Assigned task -
Return, word for word, the lines of the listing below from the one with "Inductive exn : Type" through the one with "Abbreviation Vector := (list float).", and no other lines.

Supplied data -
(** * The speech session coordinator of [backend/]: a shallow embedding

    The three Python modules [main.py], [ws_fixed.py] and
    [ws_multilang_adaptive.py] are rendered as functions in a state and
    exception monad.  The closure variables of a websocket handler are the
    fields of a record, every [await] on a collaborator reads the answer
    from an oracle (the [World]) and is written to a trace together with
    the events sent to the client, and a Python exception is the [Raise]
    result.

    Conventions of the embedding:
    - [str] is [string], whose characters are the code points below 256;
    - [bytes] and [bytearray] are [list byte];
    - [float] is the binary64 of [PrimFloat], and [sum] over floats adds
      from left to right; the quotient of two [int]s is the quotient of
      their floats, which is the number Python computes as long as both
      are below 2^53 (for [rms_energy]: a chunk of fewer than 2^23
      samples);
    - [x ** 0.5] is computed by the [pow] of the C library, which need not
      round as the square root does.  In [cosine], whose last bit can
      decide a merge, the power is an oracle of the world; in [rms_energy]
      it is the IEEE square root: the mean square of fewer than 2^23
      samples is 90000 or at least 2^-23 away from it, so that the
      comparison of its root with the threshold 300 does not depend on the
      last bit;
    - the coroutines of a session run one at a time: [spawn] runs a callback
      to its end, and [ws_asr_loop] takes the inputs one after the other.
      That is one of the schedules of the event loop, the one in which no
      callback is still waiting on a collaborator when the next input
      comes; what is proved of a single callback is proved of a run that
      nothing interrupts;
    - the network always answers, and the body of an answer has the shape
      of the service's JSON: what the code reads from it is kept, the rest
      is dropped; the [text] of an audio answer is a string, [null] or
      absent;
    - an audio request records the PCM samples it carries: the 44 byte RIFF
      header that [pcm_to_wav] puts in front of them is a function of
      their length and is left out.  [pcm_to_wav] is embedded by itself;
      the functions that call it are embedded for audio on which it
      returns (less than 2^32 - 36 bytes, [fits_wav]), and a theorem that
      one of them returns says so. *)

From Stdlib Require Import ZArith List String Ascii Bool Floats SpecFloat Lia.
From Stdlib.Strings Require Import Byte.
From stdpp Require Import gmap strings list.

Set Warnings "-inexact-float,-abstract-large-number".

Local Open Scope string_scope.
Local Open Scope list_scope.
Local Open Scope Z_scope.

(** ** Python values *)

Abbreviation bytes := (list Byte.byte).

(** [str.isspace] on the code points below 256: TAB..CR, FS..US, the space,
    NEL and the no-break space. *)
Definition isspace (c : ascii) : bool :=
  let n := N_of_ascii c in
  (((9 <=? n) && (n <=? 13)) || ((28 <=? n) && (n <=? 31))
   || (n =? 32) || (n =? 133) || (n =? 160))%N.

Fixpoint lstrip (s : string) : string :=
  match s with
  | EmptyString => EmptyString
  | String c s' => if isspace c then lstrip s' else s
  end.

Fixpoint rstrip (s : string) : string :=
  match s with
  | EmptyString => EmptyString
  | String c s' =>
      match rstrip s' with
      | EmptyString => if isspace c then EmptyString else String c EmptyString
      | r => String c r
      end
  end.

(** [s.strip()] *)
Definition strip (s : string) : string := rstrip (lstrip s).

(** Truth value of a [str]: [bool(s)]. *)
Definition truthy (s : string) : bool := negb (String.eqb s "").

(** Truth value of an [Optional[str]]. *)
Definition truthy_opt (o : option string) : bool :=
  match o with Some s => truthy s | None => false end.

(** [str.lower] on the code points below 256: A..Z and the capital letters
    of Latin-1 (all of U+00C0..U+00DE but the multiplication sign). *)
Definition lower_char (c : ascii) : ascii :=
  let n := N_of_ascii c in
  if (((65 <=? n) && (n <=? 90))
      || ((192 <=? n) && (n <=? 222) && negb (n =? 215)))%N
  then ascii_of_N (n + 32) else c.

Fixpoint lower (s : string) : string :=
  match s with
  | EmptyString => EmptyString
  | String c s' => String (lower_char c) (lower s')
  end.

(** The exceptions the code can raise. *)
Inductive exn : Type :=
| StructError        (* struct.error *)
| KeyError
| IndexError
| ZeroDivisionError
| AttributeError.

Inductive Res (A : Type) : Type :=
| Ok (a : A)
| Raise (e : exn).
Arguments Ok {A} a.
Arguments Raise {A} e.

Definition is_ok {A} (r : Res A) : bool :=
  match r with Ok _ => true | Raise _ => false end.

(** [int] to [float], rounded to nearest even. *)
Definition Z2float (z : Z) : float := SF2Prim (binary_normalize 53 1024 z 0 false).

(** ** Utils of main.py (the same in ws_multilang_adaptive.py) *)

(** One little-endian signed 16-bit sample. *)
Definition int16_le (lo hi : Byte.byte) : Z :=
  let u := Z.of_N (Byte.to_N lo) + 256 * Z.of_N (Byte.to_N hi) in
  if u <? 32768 then u else u - 65536.

Fixpoint samples_of (pcm : bytes) : list Z :=
  match pcm with
  | lo :: hi :: rest => int16_le lo hi :: samples_of rest
  | _ => []
  end.

(** [struct.unpack("<" + "h" * n, pcm)]: the buffer must hold exactly the
    [2 * n] bytes of the format. *)
Definition struct_unpack_h (n : nat) (pcm : bytes) : Res (list Z) :=
  if Nat.eqb (length pcm) (2 * n) then Ok (samples_of pcm) else Raise StructError.

Definition sum_Z (l : list Z) : Z := fold_left Z.add l 0.

(** main.py 91-95 *)
Definition rms_energy (pcm : bytes) : Res float :=
  match pcm with
  | [] => Ok 0%float
  | _ =>
      match struct_unpack_h (length pcm / 2)%nat pcm with
      | Raise e => Raise e
      | Ok samples =>
          match samples with
          | [] => Raise ZeroDivisionError
          | _ =>
              Ok (PrimFloat.sqrt
                    (Z2float (sum_Z (map (fun s => s * s) samples))
                     / Z2float (Z.of_nat (length samples))))
          end
      end
  end.

Abbreviation Vector := (list float).

Definition sum_float (l : list float) : float := fold_left PrimFloat.add l 0%float.

(** main.py 217-221, with [pow x y] for [x ** y]: the power of two floats
    is the one of the C library of the platform, which is not bound to
    round [x ** 0.5] as the square root is rounded. *)
Definition cosine (pow : float -> float -> float) (a b : Vector) : float :=
  let dot := sum_float (zip_with PrimFloat.mul a b) in
  let na := pow (sum_float (map (fun x => x * x)%float a)) 0.5%float in
  let nb := pow (sum_float (map (fun x => x * x)%float b)) 0.5%float in
  (dot / (na * nb + 1e-8))%float.

Definition TARGET_LANG : string := "en".

(** main.py 52-66 (the same table in ws_fixed.py 23-37) *)
Definition LANG_MAP : gmap string string :=
  list_to_map
    [ ("english", "en-US"); ("en", "en-US");
      ("chinese", "zh-TW"); ("mandarin", "zh-CN"); ("zh", "zh-CN");
      ("japanese", "ja-JP"); ("ja", "ja-JP");
      ("korean", "ko-KR"); ("ko", "ko-KR");
      ("thai", "th-TH"); ("th", "th-TH");
      ("vietnamese", "vi-VN"); ("vi", "vi-VN");
      ("indonesian", "id-ID"); ("id", "id-ID");
      ("malay", "ms-MY"); ("ms", "ms-MY");
      ("hindi", "hi-IN"); ("hi", "hi-IN");
      ("french", "fr-FR"); ("fr", "fr-FR");
      ("german", "de-DE"); ("de", "de-DE");
      ("spanish", "es-ES"); ("es", "es-ES");
      ("portuguese", "pt-PT"); ("pt", "pt-PT") ].

(** [lang in LANG_MAP] *)
Definition in_LANG_MAP (lang : string) : bool :=
  match LANG_MAP !! lang with Some _ => true | None => false end.

(** [LANG_MAP.get(lang, "en-US")] *)
Definition LANG_MAP_get (lang : string) : string :=
  default "en-US" (LANG_MAP !! lang).

Arguments in_LANG_MAP : simpl never.
Arguments LANG_MAP_get : simpl never.

Definition SILENCE_RMS_THRESHOLD : float := 300%float.
Definition MIN_DETECT_SEC : float := 0.8%float.
Definition MAX_DETECT_SEC : float := 8.0%float.

(** ** The state and exception monad *)

Definition SE (S A : Type) : Type := S -> Res A * S.

Definition ret {S A} (a : A) : SE S A := fun s => (Ok a, s).

Definition bind {S A B} (m : SE S A) (k : A -> SE S B) : SE S B :=
  fun s =>
    match m s with
    | (Ok a, s') => k a s'
    | (Raise e, s') => (Raise e, s')
    end.

Definition raise {S A} (e : exn) : SE S A := fun s => (Raise e, s).

(** [try: m  except Exception: h] *)
Definition try_except {S A} (m : SE S A) (h : exn -> SE S A) : SE S A :=
  fun s =>
    match m s with
    | (Ok a, s') => (Ok a, s')
    | (Raise e, s') => h e s'
    end.

Definition gets {S A} (f : S -> A) : SE S A := fun s => (Ok (f s), s).
Definition modify {S} (f : S -> S) : SE S unit := fun s => (Ok tt, f s).

(** A computed value that may be an exception. *)
Definition of_res {S A} (r : Res A) : SE S A := fun s => (r, s).

Declare Scope se_scope.
Delimit Scope se_scope with se.
Notation "x <- c ;; k" := (bind c (fun x => k))
  (at level 100, c at next level, right associativity) : se_scope.
Notation "c ;; k" := (bind c (fun _ => k))
  (at level 100, right associativity) : se_scope.
Notation "'when' b 'then' c" := (if b then c else ret tt)
  (at level 100, b at level 99, c at level 100) : se_scope.
Local Open Scope se_scope.

(** ** Events, collaborators and the trace *)

(** A JSON value of an outbound event. *)
Inductive jval : Type :=
| JStr (s : string)
| JBool (b : bool).

(** An outbound event: the dict given to [ws.send_json], keys in order. *)
Abbreviation Event := (list (string * jval)).

(** The two audio endpoints of the transcription service. *)
Inductive AudioEndpoint : Type :=
| Transcriptions     (* /v1/audio/transcriptions *)
| Translations.      (* /v1/audio/translations *)

(** The multipart form posted with an audio file. *)
Record AudioRequest : Type := {
  endpoint : AudioEndpoint;
  file : bytes;
  response_format : option string;
  language : option string;
}.

(** The member [text] of the JSON object of an answer: the key is absent,
    or its value is [null], or it is a string. *)
Inductive JText : Type :=
| Absent
| Null
| Text (s : string).

(** The answer of an audio endpoint: status and, of the JSON object, the
    members [language] ([None]: absent or [null], which the code reads
    alike) and [text]. *)
Record AudioResponse : Type := {
  a_status : Z;
  a_language : option string;
  a_text : JText;
}.

(** The JSON of the translator: on success an array with, for every input
    text, its [translations] (the [text] of each); on failure the object
    holding [error]. *)
Inductive TranslatorBody : Type :=
| TItems (items : list (list string))
| TError (code : Z) (message : string).

Record TranslatorResponse : Type := {
  t_status : Z;
  t_body : TranslatorBody;
}.

(** The answer of the embeddings endpoint: status and the [embedding] of
    every item of [data]. *)
Record EmbeddingsResponse : Type := {
  e_status : Z;
  e_data : list Vector;
}.

(** What a session does that the outside can see, in order. *)
Inductive Action : Type :=
| Send (ev : Event)                                          (* ws.send_json *)
| PostAudio (rq : AudioRequest) (rs : AudioResponse)
| PostTranslate (text target : string) (rs : TranslatorResponse)
| PostEmbeddings (input : string) (rs : EmbeddingsResponse)
| RecognizerStart (azure_lang : string)       (* start_continuous_recognition *)
| RecognizerStop                               (* stop_continuous_recognition *)
| StreamWrite (chunk : bytes)                  (* push_stream.write *)
| StreamClose                                  (* push_stream.close *)
| Sleep (seconds : float).                     (* asyncio.sleep *)

(** The oracle: what the [n]-th request of the session is answered, what
    the [n]-th reading of [time.perf_counter] is, and what the power of two
    floats is on the platform. *)
Record World : Type := {
  openai_audio : nat -> AudioRequest -> AudioResponse;
  azure_translator : nat -> string -> string -> TranslatorResponse;
  openai_embeddings : nat -> string -> EmbeddingsResponse;
  perf_counter_at : nat -> float;
  float_pow : float -> float -> float;
}.

Record Env : Type := {
  world : World;
  requests : nat;        (* requests posted so far *)
  clock_reads : nat;     (* readings of the clock so far *)
  trace : list Action;
}.

Definition IO (A : Type) : Type := SE Env A.

Definition logged (a : Action) (e : Env) : Env :=
  {| world := world e; requests := requests e;
     clock_reads := clock_reads e; trace := trace e ++ [a] |}.

Definition act (a : Action) : IO unit := modify (logged a).

Definition posted (a : Action) (e : Env) : Env :=
  {| world := world e; requests := S (requests e);
     clock_reads := clock_reads e; trace := trace e ++ [a] |}.

Definition post_audio (rq : AudioRequest) : IO AudioResponse :=
  fun e => let rs := openai_audio (world e) (requests e) rq in
           (Ok rs, posted (PostAudio rq rs) e).
Lemma dict_get_modify_other (k k' : string) (f : Todo -> Todo) (d : dict) :
  k <> k' -> dict_get k' (dict_modify k f d) = dict_get k' d.
Proof.
  intros Hne.
  induction d as [| [k0 v] r IH]; simpl; [reflexivity |].
  case_key k k0; simpl.
  - subst k0. case_key k' k; [congruence | reflexivity].
  - rewrite IH. reflexivity.
Qed.

Lemma dict_keys_modify (k : string) (f : Todo -> Todo) (d : dict) :
  dict_keys (dict_modify k f d) = dict_keys d.
Proof.
  unfold dict_keys.
  induction d as [| [k' v] r IH]; simpl; [reflexivity |].
  destruct (String.eqb k k'); simpl; congruence.
Qed.

Lemma dict_modify_modify (k : string) (f g : Todo -> Todo) (d : dict) :
  dict_modify k f (dict_modify k g d) = dict_modify k (fun t => f (g t)) d.
Proof.
  induction d as [| [k' v] r IH]; simpl; [reflexivity |].
  destruct (String.eqb k k') eqn:E; simpl; rewrite E; congruence.
Qed.

Lemma dict_contains_modify (k k' : string) (f : Todo -> Todo) (d : dict) :
  dict_contains k' (dict_modify k f d) = dict_contains k' d.
Proof.
  unfold dict_contains.
  destruct (String.eqb k k') eqn:E.
  - apply String.eqb_eq in E. subst k'.
    rewrite dict_get_modify_same. destruct (dict_get k d); reflexivity.
  - apply String.eqb_neq in E. rewrite dict_get_modify_other by assumption.
    reflexivity.
Qed.

Lemma dict_contains_get (k : string) (d : dict) :
  dict_contains k d = true -> exists t, dict_get k d = Some t.
Proof.
  unfold dict_contains. destruct (dict_get k d) as [t |]; [eauto | discriminate].
Qed.

Lemma dict_get_In (k : string) (t : Todo) (d : dict) :
  dict_get k d = Some t -> In t (dict_values d).
Proof.
  unfold dict_values.
  induction d as [| [k' v] r IH]; simpl; [discriminate |].
  destruct (String.eqb k k'); intros H.
  - left. congruence.
  - right. auto.
Qed.

Lemma dict_values_modify_In (k : string) (f : Todo -> Todo) (d : dict) (t : Todo) :
  In t (dict_values (dict_modify k f d)) ->
  In t (dict_values d) \/ exists t0, In t0 (dict_values d) /\ t = f t0.
Proof.
  unfold dict_values.
  induction d as [| [k' v] r IH]; simpl; [tauto |].
  destruct (String.eqb k k'); simpl.
  - intros [H | H]; [right; exists v | left]; auto.
  - intros [H | H]; [left; auto |].
    destruct (IH H) as [H' | [t0 [H' Ht]]]; [left | right; exists t0]; auto.
Qed.

Lemma dict_wf_modify (k : string) (f : Todo -> Todo) (d : dict) :
  dict_wf d -> dict_wf (dict_modify k f d).
Proof. unfold dict_wf. rewrite dict_keys_modify. auto. Qed.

Result below -
Inductive exn : Type :=
| StructError        (* struct.error *)
| KeyError
| IndexError
| ZeroDivisionError
| AttributeError.

Inductive Res (A : Type) : Type :=
| Ok (a : A)
| Raise (e : exn).
Arguments Ok {A} a.
Arguments Raise {A} e.

Definition is_ok {A} (r : Res A) : bool :=
  match r with Ok _ => true | Raise _ => false end.

(** [int] to [float], rounded to nearest even. *)
Definition Z2float (z : Z) : float := SF2Prim (binary_normalize 53 1024 z 0 false).

(** ** Utils of main.py (the same in ws_multilang_adaptive.py) *)

(** One little-endian signed 16-bit sample. *)
Definition int16_le (lo hi : Byte.byte) : Z :=
  let u := Z.of_N (Byte.to_N lo) + 256 * Z.of_N (Byte.to_N hi) in
  if u <? 32768 then u else u - 65536.

Fixpoint samples_of (pcm : bytes) : list Z :=
  match pcm with
  | lo :: hi :: rest => int16_le lo hi :: samples_of rest
  | _ => []
  end.

(** [struct.unpack("<" + "h" * n, pcm)]: the buffer must hold exactly the
    [2 * n] bytes of the format. *)
Definition struct_unpack_h (n : nat) (pcm : bytes) : Res (list Z) :=
  if Nat.eqb (length pcm) (2 * n) then Ok (samples_of pcm) else Raise StructError.

Definition sum_Z (l : list Z) : Z := fold_left Z.add l 0.

(** main.py 91-95 *)
Definition rms_energy (pcm : bytes) : Res float :=
  match pcm with
  | [] => Ok 0%float
  | _ =>
      match struct_unpack_h (length pcm / 2)%nat pcm with
      | Raise e => Raise e
      | Ok samples =>
          match samples with
          | [] => Raise ZeroDivisionError
          | _ =>
              Ok (PrimFloat.sqrt
                    (Z2float (sum_Z (map (fun s => s * s) samples))
                     / Z2float (Z.of_nat (length samples))))
          end
      end
  end.

Abbreviation Vector := (list float).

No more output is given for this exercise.